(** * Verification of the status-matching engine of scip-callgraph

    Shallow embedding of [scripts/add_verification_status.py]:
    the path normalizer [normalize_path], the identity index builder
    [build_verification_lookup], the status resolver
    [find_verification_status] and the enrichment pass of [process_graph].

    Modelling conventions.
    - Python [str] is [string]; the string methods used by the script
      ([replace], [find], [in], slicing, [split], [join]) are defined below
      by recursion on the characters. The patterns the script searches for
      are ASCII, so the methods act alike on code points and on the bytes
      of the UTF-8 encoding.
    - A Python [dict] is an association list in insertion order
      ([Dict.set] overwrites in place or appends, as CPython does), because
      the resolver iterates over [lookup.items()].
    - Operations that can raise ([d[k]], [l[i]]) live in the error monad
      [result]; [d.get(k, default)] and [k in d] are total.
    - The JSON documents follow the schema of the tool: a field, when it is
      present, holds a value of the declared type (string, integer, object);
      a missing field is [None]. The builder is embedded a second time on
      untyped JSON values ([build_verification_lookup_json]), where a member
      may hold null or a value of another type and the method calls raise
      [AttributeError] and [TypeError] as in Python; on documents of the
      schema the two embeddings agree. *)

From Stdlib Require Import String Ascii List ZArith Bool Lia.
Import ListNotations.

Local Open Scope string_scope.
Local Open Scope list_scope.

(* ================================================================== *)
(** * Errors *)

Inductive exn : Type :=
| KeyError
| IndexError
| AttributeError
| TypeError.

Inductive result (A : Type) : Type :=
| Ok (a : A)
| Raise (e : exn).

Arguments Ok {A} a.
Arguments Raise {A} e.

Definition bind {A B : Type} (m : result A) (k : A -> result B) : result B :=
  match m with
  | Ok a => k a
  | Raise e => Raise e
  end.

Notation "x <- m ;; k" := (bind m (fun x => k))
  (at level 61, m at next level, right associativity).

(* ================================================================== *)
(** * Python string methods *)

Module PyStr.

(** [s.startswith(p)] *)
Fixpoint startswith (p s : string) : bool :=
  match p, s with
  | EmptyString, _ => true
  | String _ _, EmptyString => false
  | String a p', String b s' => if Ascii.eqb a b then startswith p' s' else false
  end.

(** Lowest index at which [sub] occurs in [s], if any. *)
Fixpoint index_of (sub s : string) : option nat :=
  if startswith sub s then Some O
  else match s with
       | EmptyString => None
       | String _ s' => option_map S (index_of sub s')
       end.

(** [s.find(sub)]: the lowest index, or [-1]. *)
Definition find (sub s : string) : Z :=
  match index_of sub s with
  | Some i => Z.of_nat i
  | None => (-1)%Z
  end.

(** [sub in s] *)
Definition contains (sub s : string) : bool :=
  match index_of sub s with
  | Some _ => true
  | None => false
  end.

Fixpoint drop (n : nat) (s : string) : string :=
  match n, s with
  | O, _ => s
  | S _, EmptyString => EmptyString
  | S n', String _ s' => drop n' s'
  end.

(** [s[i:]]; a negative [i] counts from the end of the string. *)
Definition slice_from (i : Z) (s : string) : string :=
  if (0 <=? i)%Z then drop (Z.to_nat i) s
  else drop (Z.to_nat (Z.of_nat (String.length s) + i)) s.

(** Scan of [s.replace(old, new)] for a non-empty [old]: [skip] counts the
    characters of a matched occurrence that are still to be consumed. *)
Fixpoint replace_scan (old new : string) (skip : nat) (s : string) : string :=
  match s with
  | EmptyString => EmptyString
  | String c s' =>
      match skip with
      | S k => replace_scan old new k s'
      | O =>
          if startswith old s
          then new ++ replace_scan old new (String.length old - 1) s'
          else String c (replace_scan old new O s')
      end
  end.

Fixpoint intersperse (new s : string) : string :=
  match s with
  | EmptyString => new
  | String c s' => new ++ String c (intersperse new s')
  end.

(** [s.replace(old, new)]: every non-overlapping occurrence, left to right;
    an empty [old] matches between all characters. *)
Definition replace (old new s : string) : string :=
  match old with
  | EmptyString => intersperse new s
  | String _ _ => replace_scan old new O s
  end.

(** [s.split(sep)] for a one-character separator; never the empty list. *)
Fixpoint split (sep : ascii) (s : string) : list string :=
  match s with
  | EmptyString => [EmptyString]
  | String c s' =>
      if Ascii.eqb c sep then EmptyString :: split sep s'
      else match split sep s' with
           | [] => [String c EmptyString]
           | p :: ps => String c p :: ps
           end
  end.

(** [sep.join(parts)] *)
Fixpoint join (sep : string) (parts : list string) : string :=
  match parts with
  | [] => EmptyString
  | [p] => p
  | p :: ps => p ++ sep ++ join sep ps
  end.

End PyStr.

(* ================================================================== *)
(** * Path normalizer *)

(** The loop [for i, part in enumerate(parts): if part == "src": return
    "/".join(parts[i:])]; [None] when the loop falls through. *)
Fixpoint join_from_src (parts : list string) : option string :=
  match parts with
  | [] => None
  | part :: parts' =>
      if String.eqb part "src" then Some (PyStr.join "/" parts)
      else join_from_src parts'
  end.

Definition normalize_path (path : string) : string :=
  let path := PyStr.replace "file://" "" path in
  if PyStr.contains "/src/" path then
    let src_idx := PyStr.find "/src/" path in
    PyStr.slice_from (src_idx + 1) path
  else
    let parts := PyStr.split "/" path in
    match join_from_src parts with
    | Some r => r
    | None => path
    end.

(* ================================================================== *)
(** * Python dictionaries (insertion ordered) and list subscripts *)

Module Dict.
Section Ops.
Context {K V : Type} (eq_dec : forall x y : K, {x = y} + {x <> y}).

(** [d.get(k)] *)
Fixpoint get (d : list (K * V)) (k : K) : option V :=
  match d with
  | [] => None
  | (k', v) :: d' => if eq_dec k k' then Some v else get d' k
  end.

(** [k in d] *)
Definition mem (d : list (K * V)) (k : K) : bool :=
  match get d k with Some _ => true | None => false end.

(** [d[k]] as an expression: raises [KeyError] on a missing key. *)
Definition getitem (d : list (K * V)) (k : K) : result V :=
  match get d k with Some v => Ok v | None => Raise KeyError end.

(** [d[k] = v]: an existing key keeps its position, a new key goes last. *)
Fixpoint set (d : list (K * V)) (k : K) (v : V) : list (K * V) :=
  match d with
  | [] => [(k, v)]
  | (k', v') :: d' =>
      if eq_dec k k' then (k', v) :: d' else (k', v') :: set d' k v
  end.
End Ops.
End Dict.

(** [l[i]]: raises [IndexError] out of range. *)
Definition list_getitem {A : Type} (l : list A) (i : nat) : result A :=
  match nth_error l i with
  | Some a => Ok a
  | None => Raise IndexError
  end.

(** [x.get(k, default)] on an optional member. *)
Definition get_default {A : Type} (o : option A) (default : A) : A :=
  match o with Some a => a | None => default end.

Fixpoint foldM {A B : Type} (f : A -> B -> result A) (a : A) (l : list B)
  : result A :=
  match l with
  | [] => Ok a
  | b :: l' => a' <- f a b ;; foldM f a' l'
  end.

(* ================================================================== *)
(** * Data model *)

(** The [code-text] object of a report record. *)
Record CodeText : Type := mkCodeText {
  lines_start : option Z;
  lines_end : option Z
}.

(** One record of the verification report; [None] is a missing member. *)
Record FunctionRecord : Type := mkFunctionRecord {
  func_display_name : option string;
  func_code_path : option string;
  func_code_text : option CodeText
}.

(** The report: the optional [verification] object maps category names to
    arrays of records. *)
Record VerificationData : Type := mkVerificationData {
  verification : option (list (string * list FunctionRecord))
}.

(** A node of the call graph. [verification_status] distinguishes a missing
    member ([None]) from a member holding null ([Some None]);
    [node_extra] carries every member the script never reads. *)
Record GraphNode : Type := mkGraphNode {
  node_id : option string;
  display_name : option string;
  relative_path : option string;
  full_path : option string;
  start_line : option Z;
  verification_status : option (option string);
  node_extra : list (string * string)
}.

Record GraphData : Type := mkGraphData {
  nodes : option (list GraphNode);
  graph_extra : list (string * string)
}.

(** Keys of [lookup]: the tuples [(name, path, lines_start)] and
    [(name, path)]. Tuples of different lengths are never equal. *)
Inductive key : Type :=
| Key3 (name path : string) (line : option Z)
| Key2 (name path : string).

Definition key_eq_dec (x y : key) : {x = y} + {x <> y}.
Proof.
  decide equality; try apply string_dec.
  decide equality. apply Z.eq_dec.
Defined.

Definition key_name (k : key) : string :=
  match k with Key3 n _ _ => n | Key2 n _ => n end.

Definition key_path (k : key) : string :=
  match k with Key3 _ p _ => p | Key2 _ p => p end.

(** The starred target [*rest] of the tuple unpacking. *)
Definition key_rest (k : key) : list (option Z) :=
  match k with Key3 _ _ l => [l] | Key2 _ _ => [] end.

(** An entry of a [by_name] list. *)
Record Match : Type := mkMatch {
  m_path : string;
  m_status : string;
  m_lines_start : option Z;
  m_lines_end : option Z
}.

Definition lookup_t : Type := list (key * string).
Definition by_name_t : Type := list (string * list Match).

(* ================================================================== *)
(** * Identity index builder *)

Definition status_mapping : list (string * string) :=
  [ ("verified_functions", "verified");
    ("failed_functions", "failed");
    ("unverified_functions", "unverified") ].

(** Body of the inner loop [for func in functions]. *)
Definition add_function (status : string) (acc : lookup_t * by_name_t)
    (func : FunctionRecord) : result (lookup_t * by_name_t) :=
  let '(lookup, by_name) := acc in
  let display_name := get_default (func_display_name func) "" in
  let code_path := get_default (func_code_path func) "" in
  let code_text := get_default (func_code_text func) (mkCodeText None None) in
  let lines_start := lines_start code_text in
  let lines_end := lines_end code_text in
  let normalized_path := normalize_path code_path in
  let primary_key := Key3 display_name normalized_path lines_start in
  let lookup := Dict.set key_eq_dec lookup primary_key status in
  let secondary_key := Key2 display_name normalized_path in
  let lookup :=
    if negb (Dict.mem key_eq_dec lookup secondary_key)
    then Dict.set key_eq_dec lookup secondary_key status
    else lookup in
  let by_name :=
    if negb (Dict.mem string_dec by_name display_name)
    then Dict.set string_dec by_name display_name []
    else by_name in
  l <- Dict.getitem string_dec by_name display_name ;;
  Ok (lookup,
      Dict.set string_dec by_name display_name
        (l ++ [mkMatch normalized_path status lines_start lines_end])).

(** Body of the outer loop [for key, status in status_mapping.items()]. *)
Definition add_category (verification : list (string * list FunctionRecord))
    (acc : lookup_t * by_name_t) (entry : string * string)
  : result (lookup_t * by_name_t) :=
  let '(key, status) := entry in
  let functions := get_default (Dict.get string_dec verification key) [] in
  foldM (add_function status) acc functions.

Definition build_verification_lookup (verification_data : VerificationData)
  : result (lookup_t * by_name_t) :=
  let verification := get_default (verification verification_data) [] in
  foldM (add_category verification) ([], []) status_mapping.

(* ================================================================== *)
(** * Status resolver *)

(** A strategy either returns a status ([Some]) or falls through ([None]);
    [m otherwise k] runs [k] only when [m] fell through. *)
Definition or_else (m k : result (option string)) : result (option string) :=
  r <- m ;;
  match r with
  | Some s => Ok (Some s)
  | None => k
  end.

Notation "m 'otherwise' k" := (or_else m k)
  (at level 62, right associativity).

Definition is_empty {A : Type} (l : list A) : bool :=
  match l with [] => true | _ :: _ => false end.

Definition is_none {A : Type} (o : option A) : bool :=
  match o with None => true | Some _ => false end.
-=-=-
Which lines in the records above hold the string "intersperse"? Copy each of them.

SOLUTION TO THE PROBLEM
Fixpoint intersperse (new s : string) : string :=
  | String c s' => new ++ String c (intersperse new s')
  | EmptyString => intersperse new s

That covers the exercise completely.